» **What the exercise asks**:
Look through the entries for the line containing "Definition to_int (z". Then output that line and every line after it, exactly, to the end.

» **Task material**:
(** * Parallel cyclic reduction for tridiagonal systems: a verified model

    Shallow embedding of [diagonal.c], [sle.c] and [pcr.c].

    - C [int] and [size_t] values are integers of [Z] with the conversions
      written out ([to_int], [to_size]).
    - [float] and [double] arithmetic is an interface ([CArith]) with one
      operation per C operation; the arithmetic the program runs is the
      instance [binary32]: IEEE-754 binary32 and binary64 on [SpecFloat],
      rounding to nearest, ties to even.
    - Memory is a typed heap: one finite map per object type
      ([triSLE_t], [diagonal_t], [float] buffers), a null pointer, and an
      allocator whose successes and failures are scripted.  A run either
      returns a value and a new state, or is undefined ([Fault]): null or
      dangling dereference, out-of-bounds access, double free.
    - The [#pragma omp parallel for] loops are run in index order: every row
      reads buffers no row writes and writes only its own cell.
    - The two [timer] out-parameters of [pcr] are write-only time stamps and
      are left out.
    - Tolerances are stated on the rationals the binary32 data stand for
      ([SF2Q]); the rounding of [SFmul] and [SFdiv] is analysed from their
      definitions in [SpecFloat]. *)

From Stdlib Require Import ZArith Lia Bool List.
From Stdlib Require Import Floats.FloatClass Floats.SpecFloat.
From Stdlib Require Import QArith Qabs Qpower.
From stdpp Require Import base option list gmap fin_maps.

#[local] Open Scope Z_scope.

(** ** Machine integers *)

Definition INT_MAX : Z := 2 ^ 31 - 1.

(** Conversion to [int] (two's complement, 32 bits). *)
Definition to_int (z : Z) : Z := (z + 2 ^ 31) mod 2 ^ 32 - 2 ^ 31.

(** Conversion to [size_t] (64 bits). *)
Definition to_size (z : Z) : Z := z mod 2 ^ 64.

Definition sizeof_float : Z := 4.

» **Task answer**:
Definition to_int (z : Z) : Z := (z + 2 ^ 31) mod 2 ^ 32 - 2 ^ 31.

(** Conversion to [size_t] (64 bits). *)
Definition to_size (z : Z) : Z := z mod 2 ^ 64.

Definition sizeof_float : Z := 4.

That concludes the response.